中古車販売大手・ビッグモーターが保険金不正請求問題などを抱えるなか、取引先の銀行に90億円の借入金を返済したことが8月19日、明らかになった。同社からは借り換えの要請があったが、銀行団が応じなかったという。ビッグモーターの現預金の額からすれば、当面の資金繰りに苦しむ状況ではないとされるが、問題が山積のなか、識者からは今後を懸念する指摘も出ている。
ビッグモーターは返済に先立つ8月10日、3メガバンクや広島銀行と会談の席を持ったが、銀行サイドが融資の継続に難色を示し、90億円の返済に至ったとされる。金融ジャーナリスト・森岡英樹氏が解説する。

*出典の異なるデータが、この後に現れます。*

(** C8, at the failing input. The heading is tested for emptiness before
    it is trimmed: a first heading of white space only (a space, a no-break
    space) is not empty, so the sentinel is not taken, and the display
    name is the trimmed heading, the empty text, in [extractCardDetails]
    and in app.go's [scrapeCardInfo] alike. A heading that is exactly
    empty, or absent, gives the sentinel "Carte inconnue". *)
Theorem blank_heading_gives_empty_name :
  Engine.cardName (MoreProps.headed_session (Ok " ")) = ""
  ∧ Engine.cardName (MoreProps.headed_session (Ok MoreProps.nbsp)) = ""
  ∧ Engine.cardName (MoreProps.headed_session (Ok "")) = "Carte inconnue"
  ∧ Engine.cardName (MoreProps.headed_session (Err "could not find node"))
    = "Carte inconnue"
  ∧ (∃ info' result',
       Engine.extractCardDetails (MoreProps.headed_session (Ok " "))
         (Props.offer "NM" "English" false "2.00€") Engine.emptyInfo
       = (Ok info', result')
       ∧ info_Name info' = "" ∧ info_Name info' ≠ "Carte inconnue")
  ∧ (∃ info' result' trace,
       AppGo.scrapeCardInfo (MoreProps.headed_session (Ok " "))
         Props.nm_english
       = (Ok info', result', trace)
       ∧ info_Name info' = "" ∧ info_Name info' ≠ "Carte inconnue")
  ∧ (∀ (s : Session) (name : string),
       heading s = Ok name → name ≠ "" → GoStrings.TrimSpace name = "" →
       Engine.cardName s = "").
Proof.
  split; [by vm_compute|]. split; [by vm_compute|].
  split; [by vm_compute|]. split; [by vm_compute|].
  split; [eexists _, _; split; [by vm_compute|]; by split|].
  split; [eexists _, _, _; split; [by vm_compute|]; by split|].
  intros s name Hh Hne Ht. unfold Engine.cardName. rewrite Hh.
  destruct (Engine.is_empty name) eqn:E; [|done].
  unfold Engine.is_empty in E. by apply String.eqb_eq in E.
Qed.

Section PlanFacts.
Import GoStrings Matcher Extractor Engine Props MoreProps.

Lemma attemptScrapeWithMode_plan b req m :
  ∃ r trace,
    attemptScrapeWithMode b req m = (r, trace)
    ∧ map key trace `prefix_of` (if connects b m then ladder m else [])
    ∧ ((∃ e, r = Err e) →
       map key trace = if connects b m then ladder m else []).
Proof.
  unfold attemptScrapeWithMode, testBrowserConnectionForMode, connects.
  destruct (connection b m) as [e|].
  - eexists _, _. split; [reflexivity|]. split; [done|done].
  - destruct (scrapeWithRetries_trace m (session b m) req)
      as (r & trace & -> & Hp & _ & _ & _ & _ & Hnone & _).
    destruct r as [result|].
    + destruct (extractCardDetails_spec (session b m) result emptyInfo)
        as (info' & result' & -> & _).
      eexists _, _. split; [reflexivity|]. split; [done|].
      by intros [? ?].
    + eexists _, _. split; [reflexivity|]. split; [done|].
      intros _. by apply Hnone.
Qed.

Lemma modeLoop_plan b req todo :
  ∃ r trace,
    modeLoop b req todo = (r, trace)
    ∧ map key trace
      `prefix_of` concat (map (λ m, if connects b m then ladder m else [])
                              todo)
    ∧ ((∃ e, r = Err e) →
       map key trace
       = concat (map (λ m, if connects b m then ladder m else []) todo)).
Proof.
  induction todo as [|m rest IH]; cbn [modeLoop map concat].
  - eexists _, _. split; [reflexivity|]. split; [done|done].
  - destruct (attemptScrapeWithMode_plan b req m)
      as (r & trace & -> & Hp & Herr).
    destruct r as [info|e].
    + eexists _, _. split; [reflexivity|].
      split; [by apply prefix_app_r|]. by intros [? ?].
    + destruct IH as (r' & trace' & -> & Hp' & Herr').
      assert (Hfull := Herr ltac:(by eexists)).
      eexists _, _. split; [reflexivity|]. cbn [fst snd].
      rewrite map_app, Hfull. split; [by apply prefix_app|].
      intros H. by rewrite (Herr' H).
Qed.

Lemma scrapeCardInfo_plan b req :
  let trace := snd (Engine.scrapeCardInfo b req) in
  map key trace `prefix_of` planned b
  ∧ ((∃ e, fst (Engine.scrapeCardInfo b req) = Err e) →
     all_miss trace ∧ map key trace = planned b).
Proof.
  unfold Engine.scrapeCardInfo, planned. cbn zeta.
  destruct (windows b) eqn:W.
  - unfold scrapeWithMultipleModes.
    destruct (modeLoop_trace b req modes)
      as (r0 & trace0 & E0 & _ & _ & _ & _ & Hmiss & _).
    destruct (modeLoop_plan b req modes) as (r & trace & E & Hp & Herr).
    rewrite E in E0. injection E0 as <- <-. rewrite E. cbn [fst snd].
    split; [done|]. intros H. split; [by apply Hmiss|by apply Herr].
  - unfold scrapeWithStandardMode, testBrowserConnectionPatient,
      testBrowserConnection, connects. rewrite W.
    destruct (connection b secure) as [e|].
    + cbn [fst snd map]. split; [done|]. intros _. split; [constructor|done].
    + destruct (twoDepths_trace secure (session b secure) req)
        as (r & trace & -> & Hp & _ & _ & _ & _ & Hnone & _).
      destruct r as [result|].
      * destruct (extractCardDetails_spec (session b secure) result
                    emptyInfo) as (info' & result' & -> & _).
        cbn [fst snd]. split; [done|]. by intros [? ?].
      * cbn [fst snd]. split; [done|]. intros _. by apply Hnone.
Qed.
Lemma delete_delete m k k' :
  JSMap.delete k (JSMap.delete k' m) = JSMap.delete k' (JSMap.delete k m).
Proof.
  unfold JSMap.delete. rewrite !list_filter_filter.
  apply list_filter_iff. tauto.
Qed.

Lemma delete_app m1 m2 k :
  JSMap.delete k (m1 ++ m2) = JSMap.delete k m1 ++ JSMap.delete k m2.
Proof. unfold JSMap.delete. apply filter_app. Qed.

Lemma NoDup_keys_delete m k :
  NoDup (JSMap.keys m) → NoDup (JSMap.keys (JSMap.delete k m)).
Proof. rewrite keys_delete. apply NoDup_filter. Qed.

Lemma set_absent m k v : JSMap.get k m = None → JSMap.set k v m = m ++ [(k, v)].
Proof.
  induction m as [|[k' v'] m IH]; csimpl; [done|].
  case_decide; [done|]. intros Hg. by rewrite IH.
Qed.

Lemma keys_set_present m k v v' :
  JSMap.get k m = Some v → JSMap.keys (JSMap.set k v' m) = JSMap.keys m.
Proof.
  unfold JSMap.keys. induction m as [|[k0 v0] m IH]; csimpl; [done|].
  case_decide as Hk; csimpl.
  - by subst.
  - intros Hg. by rewrite IH.
Qed.

Lemma get_set_eq m k v : JSMap.get k (JSMap.set k v m) = Some v.
Proof.
  induction m as [|[k0 v0] m IH]; csimpl.
  - by rewrite decide_True.
  - case_decide as Hk; csimpl; [by rewrite decide_True|].
    by rewrite decide_False.
Qed.

Lemma get_set_ne m k k' v :
  k ≠ k' → JSMap.get k' (JSMap.set k v m) = JSMap.get k' m.
Proof.
  intros Hne. induction m as [|[k0 v0] m IH]; csimpl.
  - by rewrite decide_False.
  - destruct (decide (k0 = k)) as [->|Hk]; csimpl.
    + by rewrite !decide_False.
    + by rewrite IH.
Qed.

End JSMapFacts.

Lemma set_delete_absent (s : list string) x : x ∉ s → JSSet.delete x s = s.
Proof.
  intros Hx. unfold JSSet.delete. induction s as [|y s IH]; [done|].
  apply not_elem_of_cons in Hx as [Hxy Hx].
  rewrite filter_cons_True by done. by rewrite IH.
Qed.

Lemma set_add_absent (s : list string) x : x ∉ s → JSSet.add x s = s ++ [x].
Proof. intros Hx. unfold JSSet.add. by rewrite decide_False. Qed.

Lemma set_delete_not_elem (s : list string) x : x ∉ JSSet.delete x s.
Proof. unfold JSSet.delete. rewrite list_elem_of_filter. tauto. Qed.

Lemma set_delete_elem (s : list string) x y :
  y ∈ JSSet.delete x s ↔ y ≠ x ∧ y ∈ s.
Proof. unfold JSSet.delete. by rewrite list_elem_of_filter. Qed.

(** * The indexes follow the primary map *)

Lemma nonempty_Some s s' : nonempty s = Some s' → s' = s ∧ s ≠ [].
Proof. destruct s; simpl; [done|]. by intros [= <-]. Qed.

Lemma nonempty_None s : nonempty s = None → s = [].
Proof. by destruct s. Qed.

Lemma nonempty_ne s : s ≠ [] → nonempty s = Some s.
Proof. by destruct s. Qed.

Lemma indexAdd_insert k clientId (ix : gmap string (list string)) :
  indexAdd k clientId ix = <[k := JSSet.add clientId (default [] (ix !! k))]> ix.
Proof.
  unfold indexAdd. destruct (ix !! k) as [s|] eqn:Hk; simpl.
  - by rewrite Hk.
  - by rewrite lookup_insert_eq, insert_insert_eq.
Qed.

Section IndexFacts.
Context (f : SSEClient → option string).
Implicit Types (cl : list (string * SSEClient)) (ix : gmap string (list string)).
Implicit Types (k clientId : string) (c : SSEClient).

Lemma idsBy_app k cl1 cl2 :
  idsBy f k (cl1 ++ cl2) = idsBy f k cl1 ++ idsBy f k cl2.
Proof. unfold idsBy. by rewrite filter_app, fmap_app. Qed.

Lemma idsBy_cons k clientId c cl :
  idsBy f k ((clientId, c) :: cl)
  = if decide (truthy (f c) = Some k) then clientId :: idsBy f k cl
    else idsBy f k cl.
Proof. unfold idsBy. rewrite filter_cons. simpl. by case_decide. Qed.

Lemma elem_idsBy k clientId cl :
  clientId ∈ idsBy f k cl ↔ ∃ c, (clientId, c) ∈ cl ∧ truthy (f c) = Some k.
Proof.
  unfold idsBy. rewrite list_elem_of_fmap. split.
  - intros [[i c] [-> Hin]]. apply list_elem_of_filter in Hin as [Hf Hin].
    by exists c.
  - intros (c & Hin & Hf). exists (clientId, c). split; [done|].
    by apply list_elem_of_filter.
Qed.

Lemma idsBy_keys k clientId cl :
  clientId ∈ idsBy f k cl → clientId ∈ JSMap.keys cl.
Proof.
  rewrite elem_idsBy. intros (c & Hin & _).
  unfold JSMap.keys. apply list_elem_of_fmap. by exists (clientId, c).
Qed.

Lemma NoDup_idsBy k cl : NoDup (JSMap.keys cl) → NoDup (idsBy f k cl).
Proof.
  unfold JSMap.keys. induction cl as [|[i c] cl IH]; csimpl.
  - intros _. apply NoDup_nil_2.
  - intros Hnd. apply NoDup_cons in Hnd as [Hi Hnd].
    rewrite idsBy_cons. case_decide; [|auto].
    apply NoDup_cons. split; [|auto].
    intros Hin. by apply idsBy_keys in Hin.
Qed.

Lemma idsBy_delete k clientId cl :
  idsBy f k (JSMap.delete clientId cl) = JSSet.delete clientId (idsBy f k cl).
Proof.
  unfold JSMap.delete, JSSet.delete.
  induction cl as [|[i c] cl IH]; [done|].
  rewrite idsBy_cons. destruct (decide (i = clientId)) as [->|Hi].
  - rewrite filter_cons_False by tauto.
    case_decide; [|done]. by rewrite filter_cons_False by tauto.
  - rewrite filter_cons_True by done. rewrite idsBy_cons.
    case_decide; [|done]. rewrite filter_cons_True by done. by rewrite IH.
Qed.
Lemma Qltb_lt (a b : Q) : Qltb a b = true <-> a < b.
Proof.
  unfold Qltb. rewrite negb_true_iff. split.
  - intros H. apply Qnot_le_lt. intros Hle. apply Qle_bool_iff in Hle. congruence.
  - intros H. destruct (Qle_bool b a) eqn:E; [| reflexivity].
    apply Qle_bool_iff in E. exfalso. exact (Qlt_not_le _ _ H E).
Qed.

Lemma Qltb_ge (a b : Q) : Qltb a b = false <-> b <= a.
Proof.
  unfold Qltb. rewrite negb_false_iff. apply Qle_bool_iff.
Qed.

Lemma ascending_stable_le sims i j : ascending_stable sims i j -> ascending sims i j.
Proof.
  unfold ascending. intros [H | [H _]]; [now apply Qlt_le_weak |].
  rewrite H. apply Qle_refl.
Qed.

Lemma StronglySorted_weaken {A} (R R' : A -> A -> Prop) (l : list A) :
  (forall a b, R a b -> R' a b) -> StronglySorted R l -> StronglySorted R' l.
Proof.
  intros HR. induction 1 as [| a l Hs IH Hf]; constructor; [assumption |].
  eapply Forall_impl; [| exact Hf]. intros b. apply HR.
Qed.

Lemma sorts_stably_sorts argsort : sorts_stably argsort -> sorts argsort.
Proof.
  intros H sims. destruct (H sims) as [Hp Hs]. split; [assumption |].
  eapply StronglySorted_weaken; [| exact Hs]. apply ascending_stable_le.
Qed.

Lemma insert_index_perm sims i l : Permutation (insert_index sims i l) (i :: l).
Proof.
  induction l as [| j l IH]; simpl.
  - reflexivity.
  - destruct (Qltb (nth i sims 0) (nth j sims 0)).
    + reflexivity.
    + rewrite IH. apply perm_swap.
Qed.

Lemma insert_index_sorted sims i l :
  StronglySorted (ascending_stable sims) l ->
  Forall (fun j => (j < i)%nat) l ->
  StronglySorted (ascending_stable sims) (insert_index sims i l).
Proof.
  induction 1 as [| j l Hs IH Hf]; intros Hlt; simpl.
  - repeat constructor.
  - inversion Hlt as [| ? ? Hji Hlt']; subst.
    destruct (Qltb (nth i sims 0) (nth j sims 0)) eqn:E.
    + apply Qltb_lt in E. constructor; [now constructor |].
      constructor; [now left |].
      eapply Forall_impl; [| exact Hf]. intros k Hjk. left.
      eapply Qlt_le_trans; [exact E |]. now apply ascending_stable_le.
    + apply Qltb_ge in E. constructor; [now apply IH |].
      eapply Permutation_Forall; [symmetry; apply insert_index_perm |].
      constructor; [| assumption].
      apply Qle_lteq in E. destruct E as [E | E]; [now left | right].
      split; assumption.
Qed.

Lemma insertion_fold sims len : forall start acc,
  StronglySorted (ascending_stable sims) acc ->
  Forall (fun j => (j < start)%nat) acc ->
  let out := fold_left (fun acc i => insert_index sims i acc) (seq start len) acc in
  Permutation out (acc ++ seq start len)
  /\ StronglySorted (ascending_stable sims) out.
Proof.
  induction len as [| len IH]; intros start acc Hs Hlt; simpl.
  - rewrite app_nil_r. split; [reflexivity | assumption].
  - destruct (IH (S start) (insert_index sims start acc)) as [Hp Hs'].
    + now apply insert_index_sorted.
    + eapply Permutation_Forall; [symmetry; apply insert_index_perm |].
      constructor; [lia |]. eapply Forall_impl; [| exact Hlt].
      intros j Hj. simpl in Hj. lia.
    + split; [| exact Hs'].
      rewrite Hp, insert_index_perm. simpl. apply Permutation_middle.
Qed.

Lemma insertion_argsort_stable : sorts_stably insertion_argsort.
Proof.
  intros sims. unfold insertion_argsort.
  destruct (insertion_fold sims (length sims) 0%nat []) as [Hp Hs];
    [constructor | constructor |]. split; assumption.
Qed.

Lemma StronglySorted_app_iff {A} (R : A -> A -> Prop) (l1 l2 : list A) :
  StronglySorted R (l1 ++ l2) <->
  StronglySorted R l1 /\ StronglySorted R l2
  /\ forall a b, In a l1 -> In b l2 -> R a b.
Proof.
  induction l1 as [| x l1 IH]; simpl.
  - split.
    + intros H. repeat split; [constructor | assumption | intros a b []].
    + tauto.
  - split.
    + intros H. inversion H as [| ? ? Hs Hf]; subst.
      apply IH in Hs. destruct Hs as (H1 & H2 & H12).
      rewrite Forall_app in Hf. destruct Hf as [Hf1 Hf2].
      repeat split; [now constructor | assumption |].
      intros a b [<- | Ha] Hb; [| now apply H12].
      rewrite Forall_forall in Hf2. now apply Hf2.
    + intros (H1 & H2 & H12). inversion H1 as [| ? ? Hs Hf]; subst.
      constructor.
      * apply IH. repeat split; [assumption .. |]. intros a b Ha Hb.
        apply H12; [now right | assumption].
      * rewrite Forall_app. split; [assumption |].
        rewrite Forall_forall. intros b Hb. apply H12; [now left | assumption].
Qed.

Lemma StronglySorted_rev {A} (R : A -> A -> Prop) (l : list A) :
  StronglySorted R l -> StronglySorted (fun a b => R b a) (rev l).
Proof.
  induction 1 as [| x l Hs IH Hf]; simpl; [constructor |].
  apply StronglySorted_app_iff. repeat split; [assumption | repeat constructor |].
  intros a b Ha [<- | []]. apply in_rev in Ha.
  rewrite Forall_forall in Hf. now apply Hf.
Qed.

Lemma StronglySorted_firstn {A} (R : A -> A -> Prop) (n : nat) (l : list A) :
  StronglySorted R l -> StronglySorted R (firstn n l).
Proof.
  intros H. rewrite <- (firstn_skipn n l) in H.
  now apply StronglySorted_app_iff in H.
Qed.

Lemma slice_to_firstn {A} (k : Z) (l : list A) :
  exists n, slice_to k l = firstn n l /\ (0 <= k -> n = Z.to_nat k)%Z.
Proof.
  unfold slice_to. destruct (0 <=? k)%Z eqn:E.
  - exists (Z.to_nat k). split; reflexivity.
  - exists (length l - Z.to_nat (- k))%nat. split; [reflexivity |].
    apply Z.leb_gt in E. lia.
Qed.

Lemma mapM_Forall2 {A B} (f : A -> result B) (l : list A) (bs : list B) :
  mapM f l = Ok bs <-> Forall2 (fun a b => f a = Ok b) l bs.
Proof.
  revert bs. induction l as [| a l IH]; intros bs; simpl.
  - split.
    + intros [= <-]. constructor.
    + intros H. inversion H. reflexivity.
  - split.
    + destruct (f a) as [b | e] eqn:Ef; simpl; [| discriminate].
      destruct (mapM f l) as [bs' | e] eqn:Em; simpl; [| discriminate].
      intros [= <-]. constructor; [assumption | now apply IH].
    + intros H. inversion H as [| ? b ? bs' Hf Hr]; subst.
      rewrite Hf. simpl. apply IH in Hr. rewrite Hr. reflexivity.
Qed.

Lemma Forall2_sorted {A B} (P : A -> B -> Prop) (R : A -> A -> Prop)
    (R' : B -> B -> Prop) (l : list A) (bs : list B) :
  (forall a a' b b', P a b -> P a' b' -> R a a' -> R' b b') ->
  Forall2 P l bs -> StronglySorted R l -> StronglySorted R' bs.
Proof.
  intros HR. induction 1 as [| a b l bs Hab Hf IH]; intros Hs.
  - constructor.
  - inversion Hs as [| ? ? Hs' Hall]; subst. constructor; [now apply IH |].
    clear IH Hs Hs'. induction Hf as [| a' b' l bs Hab' Hf IH].
    + constructor.
    + inversion Hall; subst. constructor; [| now apply IH].
      eapply HR; eassumption.
Qed.

Section Ranking.

Variable _embed_texts : list str -> result (list vec).
Variable norm : vec -> Q.
Variable argsort : list Q -> list nat.

(** What a successful [search] returns: nothing, or the chunks at the top
    indices of some score vector, each with its score. *)
Lemma search_results (vs : VectorStore) (query : str) (top_k : Z)
    (results : list (TextChunk * Q)) :
  search _embed_texts norm argsort vs query top_k = Ok results ->
  results = []
  \/ exists sims,
       Forall2 (fun idx r =>
                  exists c, nth_error (chunks vs) idx = Some c
                            /\ r = (c, key sims idx))
               (top_indices_of argsort sims top_k) results.
Proof.
  unfold search. destruct (embeddings vs) as [m |]; [| intros [= <-]; now left].
  destruct (len (chunks vs) =? 0)%Z; [intros [= <-]; now left |].
  destruct (_embed_texts [query]) as [[| qe rest] | e]; simpl; try discriminate.
  destruct (similarities_of norm m qe) as [sims | e]; simpl; [| discriminate].
  intros H. right. exists sims. apply mapM_Forall2 in H.
  eapply Forall2_impl; [| exact H]. intros idx r Hr. simpl in Hr.
  destruct (nth_error (chunks vs) idx) as [c |]; [| discriminate].
  injection Hr as <-. now exists c.
Qed.

Lemma top_indices_sorted (R : nat -> nat -> Prop) (sims : list Q) (top_k : Z) :
  StronglySorted R (argsort sims) ->
  StronglySorted (fun a b => R b a) (top_indices_of argsort sims top_k).
Proof.
  intros H. unfold top_indices_of.
  destruct (slice_to_firstn top_k (rev (argsort sims))) as (n & -> & _).
  now apply StronglySorted_firstn, StronglySorted_rev.
Qed.

Lemma top_indices_length (sims : list Q) (top_k : Z) :
  (0 <= top_k)%Z -> (len (top_indices_of argsort sims top_k) <= top_k)%Z.
Proof.
  intros Hk. unfold top_indices_of, len.
  destruct (slice_to_firstn top_k (rev (argsort sims))) as (n & -> & Hn).
  rewrite (Hn Hk), length_firstn. lia.
Qed.

End Ranking.

Lemma mapM_total {A B} (f : A -> result B) (l : list A) :
  (forall a, In a l -> exists b, f a = Ok b) -> exists bs, mapM f l = Ok bs.
Proof.
  induction l as [| a l IH]; intros H; simpl.
  - now exists [].
  - destruct (H a) as [b Hb]; [now left |].
    destruct IH as [bs Hbs]; [intros a' Ha'; apply H; now right |].
    exists (b :: bs). now rewrite Hb, Hbs.
Qed.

「特別調査委員会の報告書でも指摘されていた通り、取締役会が開かれていないなど、企業としてのガバナンスがあまりに杜撰だった。当然ながらそれは銀行側としても融資を継続するうえでのネックになる。
これまでは『正常債権』に区分されていた債務者区分も、『要管理債権』へと引き下げられ、事実上、銀行側からの追加融資もなくなるような状況です。そうなると、今回の90億円と同様に期限を迎えた融資については、返済をしなくてはならなくなる。現状ではビッグモーターに300億円規模の現預金があるということなので、すぐに問題とはならないが、資金繰りがどんどんタイトになっていく懸念があります」
不祥事を受けての事業の再生計画については、7月から大手コンサルティング会社が策定に携わっているという。なんとかして事業再生への道筋をつけることで、銀行サイドの融資についての考えを変えようとしているのだろうか。